Tentunya, ketika saya beranjak dewasa, saya belajar untuk tidak menjadi anak yang mudah minder. Saya mendorong diri saya untuk berani bergaul dengan siapa saja menyapa terlebih dahulu, dan beramah-tamah dengan orang-orang yang saya kenal. Namun, konsep silogisme di atas mendarah daging di dalam diri saya. Saya jadi lebih waspada dengan perilaku saya karena tahu semua yang saya lakukan ada konsekuensinya. Termasuk untuk hal-hal kecil, seperti berkenalan dengan orang baru, berhadapan dengan orang penting, dan berbicara di depan umum. Saya terlalu sering melakukan sesuatu bukan karena saya memang mau, tapi karena takut atau  sudah malas untuk konsekuensi yang kurang enak,

misal:
Saya berikan si A nilai yang baik (dalam form penilaian teman sekelompok) agar si A tidak berpanjang lebar menanyakan saya mengapa saya memberi nilai buruk, lalu memusuhi saya.

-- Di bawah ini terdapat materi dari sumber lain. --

(** A worker that always goes on is told of the connection, then of each piece
    up to a read that ends in the delimiter, and of the close; together the
    pieces are what the peer sent.  Data after the last delimiter is sent too,
    between two close requests. *)
Theorem tcp_delivers_stream chunks s fs rest :
  obliging → clean s → delim h ≠ "" → Forall (λ c, String.length (delim h) ≤ String.length c)%nat chunks →
  frames (delim h) "" chunks = (fs, rest) →
  (∃ s', Start chunks AtEof h s = (s', Returned) ∧
    execs (made s') = execs (made s) ++ MkPayload connected "" :: (MkPayload data <$> fs) ++ farewell rest) ∧
  join fs +:+ rest = join chunks.
Proof.
  intros Ho Hc Hd Hl Hf. split; [|by apply frames_join in Hf].
  unfold Start, serve_conn. set (s0 := with_conns _ s). assert (Hc0 : clean s0) by exact Hc.
  rewrite marshal_connected. destruct (getPayload s0) as [p s1] eqn:E.
  destruct (getPayload_spec _ _ _ E) as [A1 ->]; [|done]. unfold exec_.
  destruct (Ho (made s1) (MkPayload connected "")) as (rsp & Hw & Hr). cbn [pld_Body nil_payload]. rewrite Hw.
  set (s2 := do_ (Exec (MkPayload connected "")) s1).
  assert (A2 : after s0 ([Exec (MkPayload connected "")] ++ []) (putPayload s2)).
  { eapply after_trans; [|apply after_put]. apply (after_trans s0 [] s1 [_]); [done|apply after_do]. }
  destruct (handle_obliging rsp (putPayload s2) Hr) as (s3 & l3 & -> & A3 & Hex3).
  unfold readLoop. destruct (getResBuf s3) as [buf s4] eqn:Eb. destruct (getResBuf_spec _ _ _ Eb) as [A4 Hb].
  assert (Hc3 : clean s3) by (eapply after_clean; [exact A3|by eapply after_clean]).
  rewrite Hb by done. rewrite marshal_data.
  destruct (read_loop_obliging chunks "" s4 fs rest Ho) as (s5 & l5 & -> & A5 & Hex5); [by eapply after_clean|done..|].
  eexists. split; [done|]. simpl.
  destruct A2 as (M2 & _), A3 as (M3 & _), A4 as (M4 & _), A5 as (M5 & _).
  rewrite M5, M4, M3, M2, !execs_app, Hex3, Hex5. cbn. by rewrite !app_nil_r, <- (assoc_L (++)).
Qed.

Dan saya banyak menghindar, misalnya:
  saya lebih baik tidak sekelompok dengan si Y karena Y malas mengerjakan tugas; saya lebih baik tidak bertemu X karena X kalau bertemu bisa mengajak saya makan di tempat yang terlalu mewah untuk kantong saya. 

Dan pada akhirnya, pada banyak hal saya terlampau ragu, dan selalu degdegan karena saya sering melawan kata hati saya hanya demi menghindari konsekuensi yang tidak diinginkan dan memuaskan orang lain.


Oleh karena itu, berhati-hatilah dalam menguntai penggalan kisah lama seseorang, menyusun kisah masa kecil anak Anda. Karena meski hanya penggalan, tapi penggalan kisah lama itu bisa jadi kisah selamanya bagi mereka. 

No comments:

Powered by Blogger.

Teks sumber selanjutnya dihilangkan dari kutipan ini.